Polyendocrinopathies are a group of autoimmune disorders that involve multiple endocrine glands. These disorders can be classified into primary and secondary forms. Primary polyendocrinopathies are caused by an underlying genetic defect or mutation and are typically inherited in an autosomal recessive manner. Secondary polyendocrinopathies are caused by an environmental trigger, such as an infection or a medication, and are not inherited.
The most common form of primary polyendocrinopathy is called autoimmune polyglandular syndrome (APS). This disorder is characterized by the presence of multiple autoimmune diseases in the same individual, including Hashimoto's thyroiditis, Addison's disease, type 1 diabetes, vitiligo, alopecia areata, and others.

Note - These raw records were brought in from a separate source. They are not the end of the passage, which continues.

Lemma zget_Some_range l i x : zget l i = Some x → 0 ≤ i < zlen l.
Proof.
  unfold zget, zlen. case_decide; [|done]. intros ?%lookup_lt_Some. lia.
Qed.

Lemma zget_None l i : zlen l ≤ i → zget l i = None.
Proof.
  unfold zget, zlen. intros. rewrite decide_True by lia.
  apply lookup_ge_None. lia.
Qed.

Lemma zget_zset l i j x :
  zget (zset l i x) j =
  if decide (i = j ∧ 0 ≤ i < zlen l) then Some x else zget l j.
Proof.
  case_decide as H.
  - destruct H as [-> H]. by apply zget_zset_eq.
  - destruct (decide (i = j)) as [->|]; [|by apply zget_zset_ne].
    unfold zset, zget in *. case_decide; [|done].
    rewrite list_insert_ge; [done|]. unfold zlen in *. lia.
Qed.

Lemma zget_replicate n (x : A) i :
  0 ≤ i < Z.of_nat n → zget (replicate n x) i = Some x.
Proof.
  intros. unfold zget. rewrite decide_True by lia.
  apply lookup_replicate_2. lia.
Qed.

Lemma zlen_replicate n (x : A) : zlen (replicate n x) = Z.of_nat n.
Proof. unfold zlen. by rewrite length_replicate. Qed.
End Arrays.

#[export] Hint Rewrite @zlen_zset @zlen_replicate : cyber.
#[export] Hint Resolve zlen_nonneg : cyber.

(** Two positions of a ring of [n] cells that are less than [n] apart fall
    into the same cell only when they are equal. *)
Lemma ring_index_inj n i j :
  0 < n → i ≤ j < i + n → i mod n = j mod n → i = j.
Proof.
  intros Hn Hij Heq.
  assert (Hd : (j - i) mod n = 0).
  { rewrite Zminus_mod, Heq, Z.sub_diag. apply Z.mod_0_l. lia. }
  apply Z.mod_divide in Hd; [|lia]. destruct Hd as [k Hk].
  assert (k = 0) by nia. nia.
Qed.
(** Two threads insert the keys 5 and 3 at the same place; the slower one
    fails its compare-and-swap, walks again and succeeds. *)
Definition race_schedule : list (Concurrent.label (V := Z)) :=
  [Concurrent.LCall 1 (Concurrent.OpInsert 5 50);
   Concurrent.LCall 2 (Concurrent.OpInsert 3 30);
   Concurrent.LStep 1 1 1; Concurrent.LStep 2 1 1;
   Concurrent.LStep 1 1 1; Concurrent.LStep 2 2 2;
   Concurrent.LStep 2 2 2; Concurrent.LStep 2 2 2;
   Concurrent.LCall 3 (Concurrent.OpGet 5);
   Concurrent.LStep 3 0 0; Concurrent.LStep 3 0 0; Concurrent.LStep 3 0 0;
   Concurrent.LStep 3 0 0].

Lemma bucket_linearizable_witness :
  ∃ s, ev_run Concurrent.exec Concurrent.init race_schedule =
         Some (s, [Concurrent.EvSet 5 50; Concurrent.EvSet 3 30;
                   Concurrent.EvGet 5 (Some 50)]) ∧
       ∃ m, trace Concurrent.spec_step ∅
              [Concurrent.EvSet 5 50; Concurrent.EvSet 3 30;
               Concurrent.EvGet 5 (Some 50)] m ∧
            Concurrent.represents (Concurrent.heap s) (Concurrent.vals s) m ∧
            Concurrent.heap_ok (Concurrent.heap s).
Proof.
  eexists. split; [vm_compute; reflexivity|].
  apply (bucket_linearizable Z race_schedule). vm_compute. reflexivity.
Defined.

(** Property: the overload of [Get] that copies the value out dereferences the
    pointer it loaded without protection: a concurrent [Set] of the same key
    deletes that value between the two, and the copy reads freed memory. *)
Theorem get_copy_use_after_free :
  ∃ ls (s : Concurrent.state (V := Z)) es,
    ev_run Concurrent.exec Concurrent.init ls = Some (s, es) ∧
    Concurrent.threads s !! 2%nat = Some Concurrent.UseAfterFree.
Proof.
  exists [Concurrent.LCall 1 (Concurrent.OpInsert 5 50);
     Concurrent.LStep 1 0 0; Concurrent.LStep 1 1 1;
     Concurrent.LCall 2 (Concurrent.OpGet 5);
     Concurrent.LStep 2 0 0; Concurrent.LStep 2 0 0;
     Concurrent.LCall 1 (Concurrent.OpInsert 5 51);
     Concurrent.LStep 1 0 0; Concurrent.LStep 1 0 0; Concurrent.LStep 1 0 2;
     Concurrent.LStep 2 0 0].
  eexists. eexists. split; vm_compute; reflexivity.
Qed.
Lemma mod_slot n s l i :
  Inv n s l → 0 ≤ i mod pool_size_ (queue s) < zlen (pool_ (queue s)).
Proof.
  intros ((? & -> & _) & _). apply Z.mod_pos_bound. lia.
Qed.

Lemma exec_enqueue_sim n size s t sp p r l :
  Z.of_nat n < 2 ^ 64 - 4 → Inv n s l → pool_size_ (queue s) = size + 2 →
  threads s !! t = Some p → exec_enqueue s t sp p = Some r →
  matched (S n) size l r.
Proof.
  intros Hn HI Hsz Ht Hx. pose proof HI as (Hc & Htl & Hl & Hth & He).
  pose proof Hc as (Hps & Hpl & Hh & Hct & Hd & Hw).
  pose proof (Hth _ _ Ht) as Hok.
  destruct p; simpl in Hx, Hok; simplify_eq; unfold matched; simpl.
  - split; [done|]. eapply bq_Inv_goto; simpl; [done..| |done]. lia.
  - rewrite wrap_small in * by (eapply in_ring; [done|lia]).
    destruct (Z.eqb_spec (GetIndex (queue s) (old_tail + 1))
      (GetIndex (queue s) (head_ (queue s)))) as [E|E]; simplify_eq/=;
      split; try done.
    + exists l. split; [constructor|].
      eapply Inv_return; eauto using others_same with lia.
    + eapply bq_Inv_goto; simpl; [done..| |done]. split; [lia|]. intros ->.
      pose proof (full_test _ Hc) as Hf. lia.
  - destruct (negb sp && (tail_ (queue s) =? old_tail)) eqn:E;
      simplify_eq/=; split; try done.
    + apply andb_true_iff in E as [_ <-%Z.eqb_eq].
      rewrite wrap_small by (eapply in_ring; [done|lia]).
      apply (Inv_update n s l); simpl; [|lia|done|by eapply others_tail|lia| |done].
      * unfold counters_ok. simpl. intuition lia.
      * apply exclusive_fresh; [done|]. simpl. intros t' p' i Hp' ? Hr.
        simplify_eq. specialize (Hth _ _ Hp').
        destruct p'; simplify_eq/=; lia.
    + eapply bq_Inv_goto; simpl; [done..| |done]. lia.
  - split; [done|].
    rewrite GetIndex_mod by (done || (eapply in_ring; [done|lia])).
    apply (Inv_update n s l); simpl; [|lia| |by eapply others_write| | |done].
    + unfold counters_ok. simpl. rewrite zlen_zset. done.
    + eapply contents_frame; [done..|]. simpl. intros i Hi.
      apply zget_zset_ne, not_eq_sym, slot_ne; lia.
    + split; [lia|]. apply zget_zset_eq. by eapply mod_slot.
    + eapply exclusive_insert; [done..|]. done.
  - destruct (negb sp && (commit_ (queue s) =? old_tail)) eqn:E;
      simplify_eq/=; split; try done.
    + apply andb_true_iff in E as [_ <-%Z.eqb_eq]. destruct Hok as [? Hx].
      rewrite wrap_small by (eapply in_ring; [done|lia]).
      exists (l ++ [x]). split.
      { constructor. destruct Hl as [-> _]. lia. }
      eapply Inv_return; simpl; [|lia| |by eapply others_commit|done].
      * unfold counters_ok. simpl. intuition lia.
      * by apply contents_snoc.
    + split; [done|]. split; [lia|done].
Qed.

Lemma exec_dequeue_sim n size s t sp p r l :
  Z.of_nat n < 2 ^ 64 - 4 → Inv n s l → pool_size_ (queue s) = size + 2 →
  threads s !! t = Some p → exec_dequeue s t sp p = Some r →
  matched (S n) size l r.
Proof.
  intros Hn HI Hsz Ht Hx. pose proof HI as (Hc & Htl & Hl & Hth & He).
  pose proof Hc as (Hps & Hpl & Hh & Hct & Hd & Hw).
  pose proof (Hth _ _ Ht) as Hok.
  destruct p; simpl in Hx, Hok; simplify_eq; unfold matched; simpl.
  - split; [done|]. eapply bq_Inv_goto; simpl; [done..| |done]. lia.
  - rewrite wrap_small in * by (eapply in_ring; [done|lia]).
    destruct (Z.eqb_spec (old_head + 1) (commit_ (queue s))) as [E|E];
      simplify_eq/=; split; try done.
    + exists l. rewrite (contents_empty (queue s) l) by (done || lia).
      split; [constructor|].
      eapply Inv_return; eauto using others_same with lia.
      by apply contents_nil; lia.
    + eapply bq_Inv_goto; simpl; [done..| |done]. lia.
  - rewrite wrap_small in * by (eapply in_ring; [done|lia]).
    rewrite GetIndex_mod in Hx by (done || (eapply in_ring; [done|lia])).
    destruct (zget _ _) as [x|] eqn:Ex; simplify_eq/=. split; [done|].
    eapply bq_Inv_goto; simpl; [done..| |done]. split; [lia|].
    intros ->. split; [lia|]. done.
  - destruct (negb sp && (head_ (queue s) =? old_head)) eqn:E;
      simplify_eq/=; split; try done.
    + apply andb_true_iff in E as [_ <-%Z.eqb_eq].
      destruct Hok as [_ [Hlt Hel]]; [done|].
      destruct (contents_inv _ _ Hl Hlt) as (x & l' & -> & Hx & Hl').
      simplify_eq. rewrite wrap_small by (eapply in_ring; [done|lia]).
      exists l'. split; [constructor|].
      eapply Inv_return; simpl; [|lia|done|by eapply others_head|done].
      unfold counters_ok. simpl. intuition lia.
    + eapply bq_Inv_goto; simpl; [done..| |done]. lia.
Qed.

Lemma bq_exec_sim n size s lb s' e l :
  Z.of_nat n < 2 ^ 64 - 4 → Inv n s l ∧ pool_size_ (queue s) = size + 2 →
  exec s lb = Some (s', e) → matched (S n) size l (s', e).
Proof.
  intros Hn [HI Hsz] Hx. destruct lb as [t o|t sp]; simpl in Hx.
  - destruct (threads s !! t) eqn:Ht; simplify_eq. split; [done|]. simpl.
    pose proof HI as (Hc & Htl & Hl & Hth & He).
    apply (Inv_update n s l); try done; [lia| | |].
    + by eapply others_same.
    + by destruct o.
    + apply exclusive_fresh; [done|]. by destruct o.
  - destruct (threads s !! t) as [p|] eqn:Ht; [|done].
    destruct (exec_enqueue s t sp p) as [r|] eqn:Eq; simplify_eq.
    + by eapply exec_enqueue_sim.
    + by eapply exec_dequeue_sim.
Qed.

Lemma bq_init_Inv dflt size :
  0 ≤ size < 2 ^ 64 - 2 → Inv 0 (init dflt size) [].
Proof.
  intros H. destruct (Init_quiescent dflt size H) as (Hc & _ & Hl).
  split; [done|]. split; [done|]. split; [done|]. split.
  - intros t p. simpl. by rewrite lookup_empty.
  - intros t1 t2 p1 p2 i. simpl. by rewrite lookup_empty.
Qed.

Lemma bq_run_refines dflt size ls s es :
  0 ≤ size < 2 ^ 64 - 2 → Z.of_nat (length ls) < 2 ^ 64 - 4 →
  ev_run exec (init dflt size) ls = Some (s, es) →
  ∃ l, trace (spec_step size) [] es l ∧ Inv (length ls) s l ∧
       pool_size_ (queue s) = size + 2.
Proof.
  intros Hs Hls Hr.
  apply (ev_simulation_bounded exec (spec_step size) (length ls)
    (λ n s l, Inv n s l ∧ pool_size_ (queue s) = size + 2)) with (a := []) in Hr;
    [|..|done].
  - destruct Hr as (l & ? & ? & ?). eauto.
  - intros n s0 lb s1 e l Hn HR Hx.
    apply (bq_exec_sim n size s0 lb s1 e l) in Hx as [Hp Hm]; [|lia|done].
    simpl in *. destruct e; [|done]. destruct Hm as (l' & ? & ?). eauto.
  - split; [by apply bq_init_Inv|]. simpl. by rewrite wrap_small; unfold in_u; lia.
Qed.

(** Elements put in and taken out, in the order of the events. *)
Definition enqueued (es : list event) : list T :=
  omap (λ e, match e with EnqOk x => Some x | _ => None end) es.

Definition dequeued (es : list event) : list T :=
  omap (λ e, match e with DeqOk x => Some x | _ => None end) es.

Lemma spec_fifo size es l :
  0 ≤ size → trace (spec_step size) [] es l →
  enqueued es = dequeued es ++ l ∧ zlen l ≤ size.
Proof.
  intros Hs. remember [] as l0 eqn:E0. unfold enqueued, dequeued.
  induction 1 as [|? es l1 e l2 Ht IH Hst]; [by subst|].
  destruct (IH E0) as [IHe IHl]. rewrite !omap_app, IHe.
  inversion Hst; subst; simpl; rewrite ?app_nil_r.
  - unfold zlen in *. rewrite length_app. simpl. rewrite <- app_assoc.
    split; [done|lia].
  - done.
  - rewrite <- app_assoc. unfold zlen in *. simpl in *. split; [done|lia].
  - done.
Qed.
End Interleaved.
End Interleaved.

(** C1: whatever the schedule of loads, stores and (weak) compare-and-swaps
    of any number of threads, the elements [Enqueue] accepted are exactly the
    elements [Dequeue] returned followed by the committed contents of the
    ring, in order: nothing is lost, duplicated or reordered, the ring never
    holds more than [size] elements, and a [Dequeue] that fails saw an empty
    queue (the event sequence is a run of the bounded list). *)
Theorem bounded_queue_refines_fifo (T : Type) (dflt : T) size ls s es :
  0 ≤ size < 2 ^ 64 - 2 → Z.of_nat (length ls) < 2 ^ 64 - 4 →
  ev_run Interleaved.exec (Interleaved.init dflt size) ls = Some (s, es) →
  ∃ l, trace (Interleaved.spec_step size) [] es l ∧
       contents (Interleaved.queue s) l ∧ zlen l ≤ size ∧
       Interleaved.enqueued es = Interleaved.dequeued es ++ l.
Proof.
  intros Hs Hls Hr.
  destruct (Interleaved.bq_run_refines dflt size ls s es Hs Hls Hr)
    as (l & Ht & (_ & _ & Hl & _) & _).
  destruct (Interleaved.spec_fifo size es l) as [He Hlen]; [lia|done|]. eauto.
Qed.

(** Two producers and a consumer on a queue of one element. *)
Definition two_producers : list (Interleaved.label (T := Z)) :=
  [Interleaved.Call 1 (Interleaved.OpEnqueue 10);
   Interleaved.Call 2 (Interleaved.OpEnqueue 20);
   Interleaved.Step 1 false; Interleaved.Step 2 false; Interleaved.Step 1 false;
   Interleaved.Step 2 false; Interleaved.Step 2 true; Interleaved.Step 1 false;
   Interleaved.Step 1 false; Interleaved.Step 2 false; Interleaved.Step 2 false;
   Interleaved.Step 2 false; Interleaved.Step 1 false;
   Interleaved.Call 3 Interleaved.OpDequeue;
   Interleaved.Step 3 false; Interleaved.Step 3 false; Interleaved.Step 3 false;
   Interleaved.Step 3 false].

Lemma bounded_queue_refines_fifo_witness :
  ∃ s, ev_run Interleaved.exec (Interleaved.init 0 1) two_producers =
         Some (s, [Interleaved.EnqFalse 20; Interleaved.EnqOk 10;
                   Interleaved.DeqOk 10]) ∧
  ∃ l, trace (Interleaved.spec_step 1) []
         [Interleaved.EnqFalse 20; Interleaved.EnqOk 10; Interleaved.DeqOk 10] l ∧
       contents (Interleaved.queue s) l ∧ zlen l ≤ 1 ∧
       Interleaved.enqueued
         [Interleaved.EnqFalse 20; Interleaved.EnqOk 10; Interleaved.DeqOk 10] =
       Interleaved.dequeued
         [Interleaved.EnqFalse 20; Interleaved.EnqOk 10; Interleaved.DeqOk 10] ++ l.
Proof.
  eexists. split; [vm_compute; reflexivity|].
  apply (bounded_queue_refines_fifo Z 0 1 two_producers); [lia|simpl; lia|].
  vm_compute. reflexivity.
Defined.

(** Property: without interference [Enqueue] returns false exactly when the queue
    already holds [size] elements and otherwise appends, [Dequeue] returns
    the oldest element or false on the empty queue, and [Size] counts. *)
Theorem bounded_queue_sequential (T : Type) (q : BoundedQueue T) l x :
  quiescent q l → tail_ q < 2 ^ 64 - 2 →
  (Enqueue q x).1 = bool_decide (zlen l < pool_size_ q - 2) ∧
  (zlen l < pool_size_ q - 2 → quiescent (Enqueue q x).2 (l ++ [x])) ∧
  (Dequeue q).1 = head l ∧ quiescent (Dequeue q).2 (tail l) ∧ Size q = zlen l.
Proof.
  intros Hq Ht. pose proof (Enqueue_quiescent q l x Hq Ht) as HE.
  pose proof (Dequeue_quiescent q l Hq) as HD. pose proof (Size_quiescent q l Hq).
  split; [|split; [|split; [|split]]]; try done.
  - case_decide; [rewrite bool_decide_eq_true_2|rewrite HE, bool_decide_eq_false_2];
      naive_solver.
  - intros. rewrite decide_True in HE by done. by destruct HE.
  - destruct l; [by rewrite HD|by destruct HD].
  - destruct l; [by rewrite HD|by destruct HD].
Qed.

Lemma bounded_queue_sequential_witness :
  let q := (Enqueue (Init 0 1) 7).2 in
  (Enqueue q 8).1 = bool_decide (zlen [7] < pool_size_ q - 2) ∧
  (zlen [7] < pool_size_ q - 2 → quiescent (Enqueue q 8).2 ([7] ++ [8])) ∧
  (Dequeue q).1 = Some 7 ∧ quiescent (Dequeue q).2 [] ∧ Size q = 1.
Proof.
  intros q. apply (bounded_queue_sequential Z q [7] 8); [|vm_compute; reflexivity].
  split; [|split; [reflexivity|]].
  - repeat split; vm_compute; (reflexivity || discriminate || intros; discriminate).
  - split; [reflexivity|]. intros [|j]; simpl; [reflexivity|]. lia.
Defined.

Secondary polyendocrinopathy is most commonly seen in individuals with long-term exposure to immunosuppressive medications, such as those used in organ transplantation. In these cases, the individual may develop multiple endocrine disorders, including hypothyroidism, hypoparathyroidism, and adrenal insufficiency.
The diagnosis of a polyendocrinopathy is typically made with a combination of clinical signs and symptoms, laboratory tests, and imaging studies. Treatment depends on the underlying cause, but may include medications, lifestyle modifications, and surgery.